**Material for this task:**
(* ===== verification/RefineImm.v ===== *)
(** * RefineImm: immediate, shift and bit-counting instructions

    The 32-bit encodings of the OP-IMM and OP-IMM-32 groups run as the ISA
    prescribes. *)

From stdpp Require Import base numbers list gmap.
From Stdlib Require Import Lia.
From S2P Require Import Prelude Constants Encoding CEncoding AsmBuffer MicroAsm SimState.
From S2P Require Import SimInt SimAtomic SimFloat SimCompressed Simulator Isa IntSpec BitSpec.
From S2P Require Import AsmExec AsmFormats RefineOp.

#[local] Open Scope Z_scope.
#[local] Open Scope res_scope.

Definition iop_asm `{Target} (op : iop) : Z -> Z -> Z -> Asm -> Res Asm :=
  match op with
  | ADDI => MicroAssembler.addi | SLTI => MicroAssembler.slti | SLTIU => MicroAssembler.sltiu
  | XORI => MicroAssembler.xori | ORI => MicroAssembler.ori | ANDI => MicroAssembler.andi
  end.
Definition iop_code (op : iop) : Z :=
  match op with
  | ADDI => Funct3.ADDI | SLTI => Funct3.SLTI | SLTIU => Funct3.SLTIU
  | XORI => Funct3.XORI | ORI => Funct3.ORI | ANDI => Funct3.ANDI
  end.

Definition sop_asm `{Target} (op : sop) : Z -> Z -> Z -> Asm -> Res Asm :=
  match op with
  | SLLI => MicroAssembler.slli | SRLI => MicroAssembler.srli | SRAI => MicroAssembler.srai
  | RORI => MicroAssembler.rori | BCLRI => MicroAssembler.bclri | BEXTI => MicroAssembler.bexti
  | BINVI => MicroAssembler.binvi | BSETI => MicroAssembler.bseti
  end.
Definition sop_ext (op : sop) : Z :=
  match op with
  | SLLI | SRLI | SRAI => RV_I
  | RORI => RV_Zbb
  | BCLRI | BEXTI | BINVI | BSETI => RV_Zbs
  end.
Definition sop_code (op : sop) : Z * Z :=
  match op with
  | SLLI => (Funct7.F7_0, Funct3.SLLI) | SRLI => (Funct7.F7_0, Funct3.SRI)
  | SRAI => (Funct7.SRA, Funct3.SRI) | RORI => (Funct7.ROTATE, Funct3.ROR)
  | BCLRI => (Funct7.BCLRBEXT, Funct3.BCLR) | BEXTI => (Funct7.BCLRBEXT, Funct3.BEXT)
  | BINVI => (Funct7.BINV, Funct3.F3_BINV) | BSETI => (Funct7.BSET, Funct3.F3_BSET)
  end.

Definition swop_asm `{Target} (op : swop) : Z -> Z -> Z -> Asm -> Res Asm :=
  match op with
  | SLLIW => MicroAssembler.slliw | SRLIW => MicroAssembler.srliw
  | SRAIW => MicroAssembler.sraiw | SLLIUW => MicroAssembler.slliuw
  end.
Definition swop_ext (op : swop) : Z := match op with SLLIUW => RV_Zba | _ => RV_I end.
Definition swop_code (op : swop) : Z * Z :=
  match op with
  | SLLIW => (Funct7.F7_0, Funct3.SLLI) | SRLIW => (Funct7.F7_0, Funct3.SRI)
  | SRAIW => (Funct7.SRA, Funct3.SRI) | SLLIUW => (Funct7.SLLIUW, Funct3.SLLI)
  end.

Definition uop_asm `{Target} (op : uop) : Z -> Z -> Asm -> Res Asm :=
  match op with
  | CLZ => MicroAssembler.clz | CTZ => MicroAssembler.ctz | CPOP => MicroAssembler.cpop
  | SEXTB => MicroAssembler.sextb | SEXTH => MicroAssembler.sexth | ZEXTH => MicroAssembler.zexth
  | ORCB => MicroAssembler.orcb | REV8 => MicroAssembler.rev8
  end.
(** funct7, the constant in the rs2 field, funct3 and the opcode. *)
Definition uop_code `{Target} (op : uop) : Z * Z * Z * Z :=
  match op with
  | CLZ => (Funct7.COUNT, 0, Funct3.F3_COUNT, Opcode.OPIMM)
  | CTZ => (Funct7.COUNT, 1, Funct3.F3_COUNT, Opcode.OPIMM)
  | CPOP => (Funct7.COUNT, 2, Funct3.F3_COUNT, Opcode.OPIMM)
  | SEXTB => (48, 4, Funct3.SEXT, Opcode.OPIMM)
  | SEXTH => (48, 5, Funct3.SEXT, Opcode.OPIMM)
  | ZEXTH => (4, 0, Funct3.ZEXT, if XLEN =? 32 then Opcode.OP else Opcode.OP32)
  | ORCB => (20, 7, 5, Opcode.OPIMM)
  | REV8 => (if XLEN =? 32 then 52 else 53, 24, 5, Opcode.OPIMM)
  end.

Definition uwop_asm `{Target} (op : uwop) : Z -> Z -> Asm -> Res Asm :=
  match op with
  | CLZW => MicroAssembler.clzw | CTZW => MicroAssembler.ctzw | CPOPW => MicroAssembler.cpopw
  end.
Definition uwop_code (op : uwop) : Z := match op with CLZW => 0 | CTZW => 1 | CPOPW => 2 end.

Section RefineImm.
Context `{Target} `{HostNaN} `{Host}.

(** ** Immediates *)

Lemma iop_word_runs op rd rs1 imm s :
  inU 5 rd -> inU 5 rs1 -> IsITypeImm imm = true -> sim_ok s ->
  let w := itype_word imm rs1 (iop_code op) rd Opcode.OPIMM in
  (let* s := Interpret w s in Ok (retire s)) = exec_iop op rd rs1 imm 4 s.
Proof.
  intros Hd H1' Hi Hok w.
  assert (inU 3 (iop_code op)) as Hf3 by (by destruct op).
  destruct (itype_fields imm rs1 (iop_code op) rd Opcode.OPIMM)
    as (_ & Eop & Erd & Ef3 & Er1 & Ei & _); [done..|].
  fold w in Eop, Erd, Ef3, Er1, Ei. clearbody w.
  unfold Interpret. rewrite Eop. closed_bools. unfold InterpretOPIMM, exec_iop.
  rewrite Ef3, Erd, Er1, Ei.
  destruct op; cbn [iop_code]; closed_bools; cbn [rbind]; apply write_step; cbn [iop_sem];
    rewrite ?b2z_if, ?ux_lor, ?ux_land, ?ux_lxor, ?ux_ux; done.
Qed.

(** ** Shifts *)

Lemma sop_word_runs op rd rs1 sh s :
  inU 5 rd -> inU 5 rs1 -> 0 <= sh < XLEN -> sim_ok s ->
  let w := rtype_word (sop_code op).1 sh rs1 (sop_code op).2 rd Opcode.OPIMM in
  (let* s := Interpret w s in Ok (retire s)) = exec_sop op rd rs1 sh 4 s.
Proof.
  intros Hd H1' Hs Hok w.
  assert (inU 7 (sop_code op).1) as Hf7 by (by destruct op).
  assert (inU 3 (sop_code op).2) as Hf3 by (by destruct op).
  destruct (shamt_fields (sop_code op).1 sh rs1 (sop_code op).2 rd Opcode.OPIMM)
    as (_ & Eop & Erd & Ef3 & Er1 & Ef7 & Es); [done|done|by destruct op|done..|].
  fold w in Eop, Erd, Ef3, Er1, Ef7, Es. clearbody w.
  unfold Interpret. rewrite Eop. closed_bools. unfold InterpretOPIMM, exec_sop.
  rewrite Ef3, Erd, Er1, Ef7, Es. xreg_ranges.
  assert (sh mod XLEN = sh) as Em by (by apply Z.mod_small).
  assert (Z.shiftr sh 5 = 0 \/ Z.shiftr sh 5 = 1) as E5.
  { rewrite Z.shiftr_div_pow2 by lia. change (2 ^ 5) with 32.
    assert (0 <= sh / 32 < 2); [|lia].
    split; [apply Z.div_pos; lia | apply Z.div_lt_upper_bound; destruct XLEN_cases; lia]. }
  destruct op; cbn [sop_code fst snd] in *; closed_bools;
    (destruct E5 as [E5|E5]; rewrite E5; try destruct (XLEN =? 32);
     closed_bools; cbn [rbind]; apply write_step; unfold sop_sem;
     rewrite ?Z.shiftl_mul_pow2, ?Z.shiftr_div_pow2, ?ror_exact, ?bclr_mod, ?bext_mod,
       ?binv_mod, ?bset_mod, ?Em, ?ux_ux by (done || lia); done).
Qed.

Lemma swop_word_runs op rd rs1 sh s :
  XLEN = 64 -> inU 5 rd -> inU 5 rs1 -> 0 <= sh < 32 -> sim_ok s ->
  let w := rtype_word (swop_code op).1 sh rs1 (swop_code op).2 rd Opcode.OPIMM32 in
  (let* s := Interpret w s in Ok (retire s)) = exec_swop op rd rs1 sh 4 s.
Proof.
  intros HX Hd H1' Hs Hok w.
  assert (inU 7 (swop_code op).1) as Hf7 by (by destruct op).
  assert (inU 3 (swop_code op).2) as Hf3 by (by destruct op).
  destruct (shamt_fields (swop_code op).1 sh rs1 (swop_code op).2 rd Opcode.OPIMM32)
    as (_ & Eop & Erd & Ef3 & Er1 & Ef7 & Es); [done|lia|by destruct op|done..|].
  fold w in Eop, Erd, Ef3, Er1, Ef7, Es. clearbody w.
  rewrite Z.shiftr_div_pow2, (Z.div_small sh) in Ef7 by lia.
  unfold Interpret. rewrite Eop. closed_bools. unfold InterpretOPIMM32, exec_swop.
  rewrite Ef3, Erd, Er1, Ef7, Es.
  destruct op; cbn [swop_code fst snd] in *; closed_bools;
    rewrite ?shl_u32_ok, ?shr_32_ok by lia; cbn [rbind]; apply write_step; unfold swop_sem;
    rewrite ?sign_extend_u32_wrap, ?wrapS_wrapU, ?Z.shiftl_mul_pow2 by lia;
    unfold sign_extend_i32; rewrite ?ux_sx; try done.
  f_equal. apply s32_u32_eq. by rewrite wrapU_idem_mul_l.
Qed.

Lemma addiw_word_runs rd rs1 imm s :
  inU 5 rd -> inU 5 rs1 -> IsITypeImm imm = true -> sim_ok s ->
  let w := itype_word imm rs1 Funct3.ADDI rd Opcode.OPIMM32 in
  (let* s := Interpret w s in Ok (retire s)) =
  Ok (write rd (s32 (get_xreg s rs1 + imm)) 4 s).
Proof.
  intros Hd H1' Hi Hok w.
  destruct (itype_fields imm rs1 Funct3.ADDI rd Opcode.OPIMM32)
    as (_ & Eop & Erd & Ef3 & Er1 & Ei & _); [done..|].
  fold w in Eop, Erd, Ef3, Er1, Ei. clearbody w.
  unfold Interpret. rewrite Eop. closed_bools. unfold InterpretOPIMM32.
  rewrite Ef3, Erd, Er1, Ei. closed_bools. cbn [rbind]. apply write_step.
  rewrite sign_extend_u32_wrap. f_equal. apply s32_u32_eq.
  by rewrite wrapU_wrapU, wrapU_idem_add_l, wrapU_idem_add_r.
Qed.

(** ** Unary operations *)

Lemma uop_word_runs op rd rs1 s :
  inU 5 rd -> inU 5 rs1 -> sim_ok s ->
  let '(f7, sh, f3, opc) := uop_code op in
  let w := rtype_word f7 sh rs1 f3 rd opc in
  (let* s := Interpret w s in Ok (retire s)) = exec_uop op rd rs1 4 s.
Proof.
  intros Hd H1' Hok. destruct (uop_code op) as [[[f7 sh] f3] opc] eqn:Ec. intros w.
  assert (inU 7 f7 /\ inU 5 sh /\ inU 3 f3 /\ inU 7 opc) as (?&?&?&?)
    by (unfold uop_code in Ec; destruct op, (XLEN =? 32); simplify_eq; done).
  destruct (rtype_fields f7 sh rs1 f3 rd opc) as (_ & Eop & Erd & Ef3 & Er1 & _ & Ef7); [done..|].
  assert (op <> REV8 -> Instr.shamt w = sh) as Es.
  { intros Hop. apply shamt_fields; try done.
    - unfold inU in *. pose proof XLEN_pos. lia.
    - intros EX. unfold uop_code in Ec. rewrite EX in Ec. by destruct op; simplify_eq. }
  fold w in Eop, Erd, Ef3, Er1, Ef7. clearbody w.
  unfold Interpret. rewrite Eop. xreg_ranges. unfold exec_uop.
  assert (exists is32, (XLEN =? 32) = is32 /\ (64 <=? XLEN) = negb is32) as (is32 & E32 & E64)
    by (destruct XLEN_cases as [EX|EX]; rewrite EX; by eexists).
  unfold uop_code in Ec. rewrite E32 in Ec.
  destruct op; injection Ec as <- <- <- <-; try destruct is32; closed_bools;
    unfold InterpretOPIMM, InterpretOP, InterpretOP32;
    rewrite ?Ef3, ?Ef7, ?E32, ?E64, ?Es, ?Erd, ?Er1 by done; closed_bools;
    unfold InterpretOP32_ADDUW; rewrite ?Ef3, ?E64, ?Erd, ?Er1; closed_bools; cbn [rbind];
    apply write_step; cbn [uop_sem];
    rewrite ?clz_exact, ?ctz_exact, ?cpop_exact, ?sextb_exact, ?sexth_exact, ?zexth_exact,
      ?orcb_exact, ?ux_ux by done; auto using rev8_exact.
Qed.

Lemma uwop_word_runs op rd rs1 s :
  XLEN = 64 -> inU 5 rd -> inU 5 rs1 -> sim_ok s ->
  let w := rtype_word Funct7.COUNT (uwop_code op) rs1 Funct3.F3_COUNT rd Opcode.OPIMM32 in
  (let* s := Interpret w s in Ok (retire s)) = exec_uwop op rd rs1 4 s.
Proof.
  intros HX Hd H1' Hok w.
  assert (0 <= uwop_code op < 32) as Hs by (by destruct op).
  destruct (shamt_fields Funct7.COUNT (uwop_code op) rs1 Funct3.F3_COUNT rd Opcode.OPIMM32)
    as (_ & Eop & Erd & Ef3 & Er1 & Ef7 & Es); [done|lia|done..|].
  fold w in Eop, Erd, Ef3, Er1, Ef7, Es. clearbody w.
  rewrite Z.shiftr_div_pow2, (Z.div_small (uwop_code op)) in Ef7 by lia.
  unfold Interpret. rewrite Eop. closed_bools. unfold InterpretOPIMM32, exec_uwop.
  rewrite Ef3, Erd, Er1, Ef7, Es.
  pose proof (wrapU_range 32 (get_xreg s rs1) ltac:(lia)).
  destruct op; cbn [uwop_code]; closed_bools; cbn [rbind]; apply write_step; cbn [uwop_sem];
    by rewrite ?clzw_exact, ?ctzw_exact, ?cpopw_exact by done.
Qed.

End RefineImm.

**What the task requires:** Go through the records from the first line and copy each one exactly, ending after the line that contains "From Stdlib Require Import Lia.". Give nothing else.

**Result of the exercise:**
(* ===== verification/RefineImm.v ===== *)
(** * RefineImm: immediate, shift and bit-counting instructions

    The 32-bit encodings of the OP-IMM and OP-IMM-32 groups run as the ISA
    prescribes. *)

From stdpp Require Import base numbers list gmap.
From Stdlib Require Import Lia.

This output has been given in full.